Santa Clara County hospitals are ‘stable’ amid omicron surge


As COVID-19 cases are spiking higher than they’ve ever been before from the highly contagious omicron variant, local health officials say that while hospital bed capacity remains stable, the biggest challenge is staffing shortages.

California health officials reported more than 230,000 new cases Tuesday after the long holiday weekend, more than twice the number of cases reported in a single day since the start of the pandemic.

Communities across the Bay Area are also seeing an uptick in omicron-positive cases, but despite the fact that the variant is “extremely contagious,” the percentage of positive patients who are getting hospitalized is much lower than with the previous variants, said Dr. Ahmad Kamal, director of healthcare preparedness for the Santa Clara County Emergency Operations Center.

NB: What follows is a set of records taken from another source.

Lemma free_one_page_spec_witness :
  (exists M' z', __free_one_page idle_map demo_zone 8 2 = Ret (M', z') /\ buddy_inv M' ZONE_NORMAL z' /\
    (forall q, is_free_page z' q <-> is_free_page demo_zone q \/ in_blk 8 2 q) /\
    z' = set_areas demo_zone (areas z') /\ agree_off (is_free_page z') idle_map M') /\
  exists Ma za Mb zb,
    ('(M, z) ← __free_one_page idle_map demo_zone 8 2; __free_one_page M z 12 1) = Ret (Ma, za) /\
    ('(M, z) ← __free_one_page idle_map demo_zone 12 1; __free_one_page M z 8 2) = Ret (Mb, zb) /\
    forall o p, is_block za o p <-> is_block zb o p.
Proof.
  destruct (free_one_page_spec idle_map ZONE_NORMAL demo_zone 8 2) as [H1 H2];
    [exact idle_mapped|apply idle_zone_inv|reflexivity|
     apply idle_held; [by unfold MAX_ORDER|by exists 2|lia|lia]|].
  split; [exact H1|]. apply (H2 12 1).
  - apply idle_held; [by unfold MAX_ORDER|by exists 6|lia|lia].
  - unfold in_blk. lia.
Defined.

(** The first page of the only free block is taken and given back. *)
Lemma rmqueue_smallest_spec_witness :
  exists M' z' p c r, __rmqueue_smallest demo_free.1 demo_free.2 0 = Ret (Some (M', z', p)) /\
    buddy_inv M' ZONE_NORMAL z' /\ held M' ZONE_NORMAL z' 0 p /\ is_block demo_free.2 c r /\ in_blk r c p /\
    exists M2 z2, __free_one_page M' z' p 0 = Ret (M2, z2) /\ buddy_inv M2 ZONE_NORMAL z2 /\
      forall o' p', is_block z2 o' p' <-> is_block demo_free.2 o' p'.
Proof.
  destruct (rmqueue_smallest_spec demo_free.1 ZONE_NORMAL demo_free.2 0) as
    [[E _]|(M' & z' & p & c & r & E & H1 & H2 & H3 & H4 & _ & _ & _ & H)];
    [apply demo_free_ok|by unfold MAX_ORDER|exfalso; revert E; by vm_compute|].
  exists M', z', p, c, r. split; [exact E|]. split; [exact H1|]. split; [exact H2|]. split; [exact H3|].
  split; [exact H4|]. apply H; apply demo_free_ok.
Defined.
(* ===== verification/PageBootFacts.v ===== *)
(** * Correctness of the bring-up

    Setting up descriptors and zones, handing blocks to the buddy system, and
    the walks over memblock that do both for all of memory. *)
From stdpp Require Import base numbers list option gmap.
From Stdlib Require Import ZArith Lia.
From S2P Require Import Prelude Bitmap BitmapFacts Memblock MemblockFacts MemblockRanges MemblockIter MemblockOps Page PageAlloc BuddyFacts BuddyOps PagePcp PageZone PageNode PageBoot.

(** ** States of a descriptor during boot *)

(** Initialised, not yet given to the allocator. *)
Record born (zid : Z) (pg : page) : Prop := {
  born_flags : pflags pg = zone_flags zid;
  born_type : page_type pg = MAPCOUNT_UNSET;
  born_ref : refcount pg = 1;
  born_chead : chead pg = None;
}.

(** Untouched, initialised or reserved. *)
Record raw (pg : page) : Prop := {
  raw_chead : chead pg = None;
  raw_head : Z.testbit (pflags pg) PG_head = false;
  raw_buddy : PageBuddy pg = false;
}.

Lemma raw_zero : raw zero_page.
Proof. by split. Qed.

Lemma zone_flags_head zid : valid_zid zid -> Z.testbit (zone_flags zid) PG_head = false.
Proof. intros H. by apply (zone_flags_cases zid (fun f => Z.testbit f PG_head = false) H). Qed.

Lemma born_raw zid pg : valid_zid zid -> born zid pg -> raw pg.
Proof.
  intros Hv [Hf Ht _ Hc]. split; [done|by rewrite Hf, zone_flags_head|].
  unfold PageBuddy, PageType. by rewrite Ht.
Qed.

“We haven’t seen really the impact on total bed capacity that we had seen last December and last January,” Kamal said, “so the number of available beds is looking pretty stable. And that’s true for ICU beds and non-ICU beds.”

Santa Clara County had 68 ICU beds available as of Jan 4. The county reported 278 positive or suspected COVID-19 cases, with 62 suspected or confirmed COVID-19 patients in the ICU. The ICU bed availability in the county was around 15%, including patients hospitalized for ailments other than COVID-19.

Kamal said first responders and hospital employees are getting the virus and making staffing at hospitals a “challenge every day.”.

“That’s definitely one of the biggest risks, the employee absenteeism, because as COVID circulates in the community, healthcare workers are also getting it and are calling out sick from work,” Kamal said. “Staffing is the major challenge that the healthcare system is feeling. The hospitals are working in creative ways to maximize how much staff they have available.”